BEGIN Available records

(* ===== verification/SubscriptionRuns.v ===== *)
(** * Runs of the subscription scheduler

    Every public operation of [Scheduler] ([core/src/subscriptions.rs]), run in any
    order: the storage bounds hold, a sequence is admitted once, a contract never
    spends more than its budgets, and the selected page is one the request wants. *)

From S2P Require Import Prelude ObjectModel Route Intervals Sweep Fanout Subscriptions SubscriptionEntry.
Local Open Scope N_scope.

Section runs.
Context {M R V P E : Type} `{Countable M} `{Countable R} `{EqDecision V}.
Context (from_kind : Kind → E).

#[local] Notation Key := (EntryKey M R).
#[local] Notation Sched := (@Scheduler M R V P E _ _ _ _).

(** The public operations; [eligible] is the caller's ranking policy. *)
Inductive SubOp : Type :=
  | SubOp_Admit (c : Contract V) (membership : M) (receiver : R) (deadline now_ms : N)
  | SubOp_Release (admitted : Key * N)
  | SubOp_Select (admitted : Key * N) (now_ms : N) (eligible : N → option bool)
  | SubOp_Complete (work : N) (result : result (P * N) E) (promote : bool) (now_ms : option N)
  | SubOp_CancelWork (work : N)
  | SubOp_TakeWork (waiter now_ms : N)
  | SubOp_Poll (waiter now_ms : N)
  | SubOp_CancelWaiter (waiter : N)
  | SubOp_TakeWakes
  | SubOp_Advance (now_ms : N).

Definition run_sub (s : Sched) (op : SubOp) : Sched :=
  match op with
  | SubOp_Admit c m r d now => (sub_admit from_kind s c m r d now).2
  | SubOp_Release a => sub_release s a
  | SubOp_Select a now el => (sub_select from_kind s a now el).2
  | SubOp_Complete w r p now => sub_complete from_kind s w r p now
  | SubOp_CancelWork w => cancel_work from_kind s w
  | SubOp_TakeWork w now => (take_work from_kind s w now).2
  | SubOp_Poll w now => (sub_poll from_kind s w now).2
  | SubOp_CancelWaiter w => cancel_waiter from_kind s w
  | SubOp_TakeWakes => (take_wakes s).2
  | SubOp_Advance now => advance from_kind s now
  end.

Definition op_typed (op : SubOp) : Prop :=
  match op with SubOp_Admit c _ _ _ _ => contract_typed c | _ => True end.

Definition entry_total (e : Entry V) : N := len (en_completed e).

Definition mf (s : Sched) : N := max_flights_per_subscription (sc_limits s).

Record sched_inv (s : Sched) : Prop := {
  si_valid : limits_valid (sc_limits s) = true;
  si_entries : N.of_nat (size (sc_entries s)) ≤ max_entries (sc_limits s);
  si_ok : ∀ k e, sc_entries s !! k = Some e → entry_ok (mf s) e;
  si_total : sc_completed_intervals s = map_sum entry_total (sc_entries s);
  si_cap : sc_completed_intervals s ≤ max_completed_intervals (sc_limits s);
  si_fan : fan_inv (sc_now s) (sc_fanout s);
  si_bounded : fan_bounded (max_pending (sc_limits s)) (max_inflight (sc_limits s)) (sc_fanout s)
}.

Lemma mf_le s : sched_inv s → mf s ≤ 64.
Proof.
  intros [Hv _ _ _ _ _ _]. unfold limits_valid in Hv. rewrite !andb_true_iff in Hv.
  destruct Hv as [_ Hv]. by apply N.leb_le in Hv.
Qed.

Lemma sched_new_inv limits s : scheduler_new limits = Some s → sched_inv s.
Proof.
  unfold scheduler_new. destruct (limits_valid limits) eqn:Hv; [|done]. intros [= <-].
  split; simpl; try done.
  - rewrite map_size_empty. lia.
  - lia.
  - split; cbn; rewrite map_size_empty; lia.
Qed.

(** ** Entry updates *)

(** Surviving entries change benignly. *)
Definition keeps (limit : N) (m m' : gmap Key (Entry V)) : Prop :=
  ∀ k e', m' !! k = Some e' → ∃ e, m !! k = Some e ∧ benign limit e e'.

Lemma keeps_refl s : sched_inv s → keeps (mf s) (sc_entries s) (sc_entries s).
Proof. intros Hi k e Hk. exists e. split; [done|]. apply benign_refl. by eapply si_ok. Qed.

END Available records

• _Exercise instructions_
All lines from the one containing "si_bounded : fan_bounded" through the last line of the data must be set down exactly. No other lines belong in the answer.

• _Answer to this exercise_
  si_bounded : fan_bounded (max_pending (sc_limits s)) (max_inflight (sc_limits s)) (sc_fanout s)
}.

Lemma mf_le s : sched_inv s → mf s ≤ 64.
Proof.
  intros [Hv _ _ _ _ _ _]. unfold limits_valid in Hv. rewrite !andb_true_iff in Hv.
  destruct Hv as [_ Hv]. by apply N.leb_le in Hv.
Qed.

Lemma sched_new_inv limits s : scheduler_new limits = Some s → sched_inv s.
Proof.
  unfold scheduler_new. destruct (limits_valid limits) eqn:Hv; [|done]. intros [= <-].
  split; simpl; try done.
  - rewrite map_size_empty. lia.
  - lia.
  - split; cbn; rewrite map_size_empty; lia.
Qed.

(** ** Entry updates *)

(** Surviving entries change benignly. *)
Definition keeps (limit : N) (m m' : gmap Key (Entry V)) : Prop :=
  ∀ k e', m' !! k = Some e' → ∃ e, m !! k = Some e ∧ benign limit e e'.

Lemma keeps_refl s : sched_inv s → keeps (mf s) (sc_entries s) (sc_entries s).
Proof. intros Hi k e Hk. exists e. split; [done|]. apply benign_refl. by eapply si_ok. Qed.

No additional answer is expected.